Important Disclaimer

Since I currently have several employers/supervisors/churches/etc., please know that none of the words on my blog represent them or their beliefs. This blog is my own creation.

It also does not represent my children's perspective, nor my mother's; they think I am funny, but misguided.
(Quick update: only my mother thinks I'm funny now.)

Wednesday, October 30, 2013

Slow Cooker Church

I've been working this morning on my overdue newsletter submissions for three churches. One church I'm a week late. One church it was due now. The third church will publish a November/December newsletter sometime later this month. And don't get me started on how desperately I need to do a youth newsletter that will go out separately. Like desperately.

I've been putting this off until I could "find time" to focus for several hours, because putting together the pieces of what I do is somewhat daunting. My calendar is a rat's nest of disparate events, pivoting on a dime between two, three, or four different programs in any given day. How does one put that into a newsletter in any coherent manner? Last year I decided to draw a picture so I could explain it to people:


One person ran screaming from the room, and I never heard from him again.

But, oh, we are having so much fun!

The picture has changed a little bit since the spring, with some relationships strengthening and others
weakening. The shift in pastoral leadership at various churches has altered our landscape somewhat. Plainsboro Pres has looped itself in casually.

After I put pen to paper and scribbled out the program calendar for the next two months, I wrote a little meditation to go with it. Here ya go:
I attended a conference in October on hospitality in Christian spaces. One of the pastors there, Hikari, had taken on a ministry of feeding the congregation. She fed us throughout the conference, cooking delectable meals while the rest of us were just talking about hospitality. On Sunday she made black beans and rice for after worship lunch, and it was delicious!

I asked Hikari what she'd put in the beans, and she gave me that look reserved for people who ask absurd questions. Then she said with a smile, "It's a secret."

The truth is, there's not a lot of secret to slow cooking. Oh, your ingredients might differ from mine, but throw things into the stew pot, add some spices, and cook on low heat for a long time, and you've got a delicious meal. There's no secret to it--slow cooker meals just take a long time. Into that slow cooker pot went black beans. And spices. So there ya go.
Building relationships between youth and older generations is like slow cooking. Throw some teenagers into the pot with a few grandmas and grandpas, add a worship service and a potluck luncheon to the mix, leave it on simmer, and then wait. Wait a long time.
Have patience--it's worth it.
Slow cooking. Low heat. It starts with, "Hi, how are you?" Everybody has to promise not to run away screaming in fear. The next week it might be, "How was your week?" And then in a month or a year, "How is your family?

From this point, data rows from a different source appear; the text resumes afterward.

(* ===== verification/BotConc.v ===== *)
(** * The dispatcher with its handlers interleaved

    telebot starts every handler in a goroutine of its own.  Here a handler
    is the sequence of its statements on the shared variables and of its
    calls, and the invocations in flight take their steps in any order.  A
    statement is atomic; that two of them may access the map [userState] at
    once, which ends the process, is shown apart, in [BotConcProps].
    The work of a confirmed command is one step, since it does not touch the
    variables of the dispatcher. *)
From Stdlib Require Import SpecFloat.
From stdpp Require Import base tactics strings list gmap relations.
From Stdlib Require Import ZArith.
From S2P Require Import Prelude GoStrings GoConv GoTime GoContext Sorting KubeApi KubeClient KubeRollback Monitoring Dashboard Messages Repository LogChannel Telegram KubeHandlers MonitorHandlers Database Bot BotProps.

(** ** Threads

    What is left of an invocation: nothing, or a step from the shared state
    to the next state and the rest.  [None]: the step does not end. *)
#[warnings="-register-all"] Inductive thread (S : Type) : Type :=
  | Stop
  | Step (f : S → option (S * thread S)).
Arguments Stop {S}.
Arguments Step {S} f.

(** Induction on the steps left. *)
Lemma thread_subthreads {S} (P : thread S → Prop) :
  P Stop → (∀ f, (∀ s s' k, f s = Some (s', k) → P k) → P (Step f)) → ∀ k, P k.
Proof.
  intros Hstop Hstep. fix IH 1. intros [|f]; [exact Hstop|]. apply Hstep. intros s s' k.
  destruct (f s) as [[s1 k1]|]; [|discriminate]. intros Heq. injection Heq as _ <-. exact (IH k1).
Qed.

(** A statement that only changes the state. *)
Definition do_ {S} (f : S → S) (k : thread S) : thread S := Step (λ s, Some (f s, k)).
(** A statement whose value the rest of the handler reads. *)
Definition ask_ {S A} (f : S → A * S) (k : A → thread S) : thread S :=
  Step (λ s, let (a, s') := f s in Some (s', k a)).

Section threads.
Context {W T : Type} `{!KubeApi W} `{!PollUntil W} `{SS : !SortSlice} `{HW : !Http W} `{GW : !Gorm W}
  `{AW : !Gpt W} `{GC : !GoContext W} `{TT : !Telegram T}.
Variables (kube : K8sClient) (monitor : Client) (helpMsg : string) (rt : runtime)
  (time_String : Time → string).
Abbreviation ST := (bst W T).
Abbreviation command := (find_command kube monitor rt time_String).
Abbreviation run_command := (run_command kube monitor rt time_String).
Abbreviation update_step := (handle_update kube monitor helpMsg rt time_String).
Implicit Types s : ST.

(** [c.Send(m)] at the end of a closure. *)
Definition say_ (m : string) (k : thread ST) : thread ST := do_ (say m) k.
Definition respond_ (m : string) (k : thread ST) : thread ST :=
  do_ (λ s, (send (mkMessage m Callback) s).2) k.

(** ** The closures, statement by statement *)

Definition start_thread (u : Z) : thread ST :=
  do_ (λ s, set_user_state (<[u := "login"]> (userState s)) s)
    (say_ "Введите свой логин:" Stop).

Definition help_thread : thread ST := say_ helpMsg Stop.

Definition confirmation_thread (u : Z) (cmd text : string) : thread ST :=
  ask_ (send (mkMessage yes_no_question Buttons)) (λ err,
    match err with
    | Some _ => Stop
    | None =>
        let p := mkPending u text cmd in
        do_ (λ s, record_event (Asked u cmd text) (set_yes p s)) (do_ (set_no p) Stop)
    end).

(** Reading the flag. *)
Definition read_flag (u : Z) (text : string) (s : ST) : bool * ST :=
  (userStatusAuthorization s,
   if userStatusAuthorization s then record_event (Granted u text) s else s).

Definition slash_thread (u : Z) (text : string) : thread ST :=
  ask_ (λ s, (userState s !! u, s)) (λ state,
    match state with
    | Some _ => Stop
    | None =>
        ask_ (read_flag u text) (λ authorized_,
          if (authorized_ : bool) then
            match SplitN text " "%char 2 with
            | cmd :: _ =>
                match command cmd with
                | Some _ => confirmation_thread u cmd text
                | None => say_ "Введите одну из предложенных команд" Stop
                end
            | [] => Stop
            end
          else say_ "Вы не авторизованы. Введите /start для авторизации." Stop)
    end).

(** The query of the repository and the assignment of its answer. *)
Definition query_account (login password : string) (s : ST) : option bool * ST :=
  match ProofLoginPaswordHandler login password (h_world (io s)) with
  | (Ret ok, w) => (Some ok, set_io (mkHst w (h_chat (io s)) (h_sent (io s)) (h_calls (io s))) s)
  | (Panic why, _) => (None, crash why s)
  end.

Definition assign_flag (login password : string) (ok : bool) (s : ST) : ST :=
  record_event (Checked login password ok) (set_authorization ok s).

Definition password_thread (u : Z) (text : string) : thread ST :=
  do_ (λ s, set_user_state (delete u (userState s)) s) (
  do_ (set_password text) (
  ask_ (λ s, ((userLogin s, userPassword s), s)) (λ lp,
  ask_ (query_account lp.1 lp.2) (λ answer,
    match answer with
    | None => Stop
    | Some ok =>
        do_ (assign_flag lp.1 lp.2 ok) (
        ask_ (λ s, (userStatusAuthorization s, s)) (λ flag,
          say_ (if (flag : bool) then "Авторизация успешна!" else "Неверный логин или пароль.") Stop))
    end)))).

Definition text_thread (u : Z) (text : string) : thread ST :=
  if HasPrefix text "/" then slash_thread u text
  else
    ask_ (λ s, (default EmptyString (userState s !! u), s)) (λ state,
      if decide (state = "login") then
        do_ (λ s, set_user_state (<[u := "password"]> (userState s)) s)
          (do_ (set_login text) (say_ "Теперь введите пароль:" Stop))
      else if decide (state = "password") then password_thread u text
      else say_ "Непонятные входные данные или что то пошло не так." Stop).

Definition yes_thread (p : pending_command) (u : Z) : thread ST :=
  if decide (u ≠ asked_by p) then respond_ not_for_you Stop
  else respond_ EmptyString (Step (λ s, s' ← run_command p u s; Some (s', Stop))).

Definition no_thread (p : pending_command) (u : Z) : thread ST :=
  if decide (u ≠ asked_by p) then respond_ not_for_you Stop
  else respond_ EmptyString (say_ "Отмена" Stop).

(** telebot looks the handler up when the update arrives. *)
Definition dispatch (u : update) (s : ST) : thread ST :=
  match u with
  | Start userID => start_thread userID
  | Help _ => help_thread
  | OnText userID text => text_thread userID text
  | YesButton userID => match yes_handler s with Some p => yes_thread p userID | None => Stop end
  | NoButton userID => match no_handler s with Some p => no_thread p userID | None => Stop end
  end.

(** A thread run on its own, to its end or to the crash of the process. *)
Fixpoint run_thread (k : thread ST) (s : ST) : option ST :=
  match k with
  | Stop => Some s
  | Step f =>
      match crashed s with
      | Some _ => None
      | None => match f s with Some (s', k') => run_thread k' s' | None => None end
      end
  end.

(** ** The process: the shared state and the invocations in flight *)

Definition process : Type := ST * list (thread ST).

Inductive process_step : process → process → Prop :=
  | arrives s pool u : crashed s = None → process_step (s, pool) (s, pool ++ [dispatch u s])
  | proceeds s pool i f s' k :
      crashed s = None → pool !! i = Some (Step f) → f s = Some (s', k) →
      process_step (s, pool) (s', <[i := k]> pool).

Definition process_start (w : W) (t : T) : process := (bot_start w t, []).
Definition reachable_process (w : W) (t : T) : process → Prop := rtc process_step (process_start w t).

(** ** Handlers run one after the other *)

Lemma send_crashed m s : crashed (send m s).2 = crashed s.
Proof. destruct (send_frame m s) as (err & t & ->). done. Qed.

Lemma run_do f k s :
  crashed s = None → run_thread (do_ f k) s = run_thread k (f s).
Proof. intros Hc. simpl. by rewrite Hc. Qed.

Lemma run_ask {A} (f : ST → A * ST) (k : A → thread ST) s :
  crashed s = None → run_thread (ask_ f k) s = run_thread (k (f s).1) (f s).2.
Proof. intros Hc. simpl. rewrite Hc. by destruct (f s). Qed.

Lemma run_say m s : crashed s = None → run_thread (say_ m Stop) s = Some (say m s).
Proof. intros Hc. unfold say_. by rewrite run_do. Qed.

Lemma run_confirmation u cmd text s :
  crashed s = None → run_thread (confirmation_thread u cmd text) s = Some (withConfirmation u cmd text s).
Proof.
  intros Hc. unfold confirmation_thread, withConfirmation. rewrite run_ask by done.
  pose proof (send_crashed (mkMessage yes_no_question Buttons) s) as Hs.
  destruct (send _ s) as [[err|] s1]; simpl in *; [done|]. by rewrite Hs, Hc.
Qed.

Lemma run_password u text s :
  crashed s = None →
  run_thread (password_thread u text) s = Some
    (let s1 := check_password (set_password text (set_user_state (delete u (userState s)) s)) in
     match crashed s1 with
     | Some _ => s1
     | None => say (if userStatusAuthorization s1 then "Авторизация успешна!"
                    else "Неверный логин или пароль.") s1
     end).
Proof.
  intros Hc. unfold password_thread, check_password.
  rewrite !run_do, run_ask by done. simpl fst. cbn [snd]. rewrite run_ask by done.
  unfold query_account. simpl.
  destruct (ProofLoginPaswordHandler _ _ _) as [[ok|why] w]; simpl; [|done].
  by rewrite !Hc.
Qed.

Lemma run_text u text s :
  crashed s = None →
  run_thread (text_thread u text) s = Some (on_text kube monitor rt time_String u text s).
Proof.
  intros Hc. unfold text_thread, on_text. destruct (HasPrefix text "/").
  - unfold slash_thread. rewrite run_ask by done. simpl fst. cbn [snd].
    destruct (userState s !! u); [done|]. rewrite run_ask by done. unfold read_flag. simpl fst. cbn [snd].
    destruct (userStatusAuthorization s) eqn:Ha; [|by apply run_say].
    destruct (SplitN text " "%char 2) as [|cmd rest]; [done|].
    destruct (command cmd); [by apply run_confirmation|by apply run_say].
  - rewrite run_ask by done. simpl fst. cbn [snd]. case_decide; [by rewrite !run_do, run_say|].
    case_decide; [by apply run_password|by apply run_say].
Qed.

(** An invocation that nothing interrupts does to the shared state exactly
    what the handler does, crash and endless dashboard included. *)
Lemma run_dispatch u s :
  crashed s = None → run_thread (dispatch u s) s = update_step u s.
Proof.
  intros Hc. rewrite step_alive by done. destruct u as [u|u|u text|u|u]; simpl dispatch.
  - unfold start_thread. by rewrite run_do, run_say.
  - by apply run_say.
  - by apply run_text.
  - destruct (yes_handler s) as [p|]; [|done]. unfold yes_thread, on_yes.
    pose proof (send_crashed (mkMessage EmptyString Callback) s) as Hs.
    case_decide; unfold respond_; rewrite run_do by done; [done|]. simpl. rewrite Hs, Hc.
    by destruct (run_command p u _).
  - destruct (no_handler s) as [p|]; [|done]. unfold no_thread, on_no.
    case_decide; unfold respond_; rewrite run_do by done; [done|].
    apply run_say. by rewrite send_crashed.
Qed.

(** A thread of the pool that runs while the others wait. *)
Lemma run_thread_steps k s s' pool i :
  pool !! i = Some k → run_thread k s = Some s' → rtc process_step (s, pool) (s', <[i := Stop]> pool).
Proof.
  revert s pool. induction k as [|f IH] using thread_subthreads; intros s pool Hi Hr; simpl in Hr.
  - injection Hr as ->. rewrite list_insert_id by done. apply rtc_refl.
  - destruct (crashed s) eqn:Hc; [done|]. destruct (f s) as [[s1 k]|] eqn:Ef; [|done].
    eapply rtc_l; [by eapply proceeds|].
    rewrite <-(list_insert_insert_eq pool i Stop k). eapply IH; [done| |done].
    apply list_lookup_insert_eq. by eapply lookup_lt_Some.
Qed.

(** A run that handles one update after the other is one of the
    interleavings: its final state is reached with every handler finished. *)
Theorem runs_are_interleavings us w t s :
  run_updates kube monitor helpMsg rt time_String us (bot_start w t) = Some s →
  ∃ n, reachable_process w t (s, replicate n Stop).
Proof.
  unfold reachable_process, process_start. generalize (bot_start w t) as s0.
  assert (∀ s0 n, run_updates kube monitor helpMsg rt time_String us s0 = Some s →
            ∃ n', rtc process_step (s0, replicate n Stop) (s, replicate n' Stop)) as Hgen.
  { induction us as [|u us IH]; intros s0 n Hr; simpl in Hr; [injection Hr as ->; by exists n|].
    destruct (update_step u s0) as [s1|] eqn:Hu; [|done]. simpl in Hr.
    destruct (crashed s0) eqn:Hc; [by unfold handle_update in Hu; rewrite Hc in Hu|].
    rewrite <-run_dispatch in Hu by done. destruct (IH s1 (S n) Hr) as [n' Hrest].
    exists n'. eapply rtc_l; [by apply (arrives _ _ u)|]. etrans; [|exact Hrest].
    assert (replicate (S n) Stop = <[n := Stop]> (replicate n Stop ++ [dispatch u s0])) as ->.
    { rewrite replicate_S_end, insert_app_r_alt by (rewrite length_replicate; lia).
      by rewrite length_replicate, Nat.sub_diag. }
    apply run_thread_steps with (dispatch u s0); [|done].
    rewrite lookup_app_r by (rewrite length_replicate; lia). by rewrite length_replicate, Nat.sub_diag. }
  intros s0 Hr. destruct (Hgen s0 0%nat Hr) as [n Hn]. by exists n.
Qed.
End threads.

How is school? How is your work?" Maybe over time there's an offer to help with errands or yardwork. Maybe you offer to hire a kid. Maybe you sponsor them for confirmation. Low heat, slow cooking. Relationships take time.
 Slow cooker church. Results in some years. We're on Holy Spirit time.

2 comments:

  1. I love this, Katie. And it made me feel better about looking at my own haphazard tiny church ministry and letting go of the urgency for there to be a fully-realized, delicious result of that ministry RIGHT NOW. Slow cooker ministry. Phenomenal.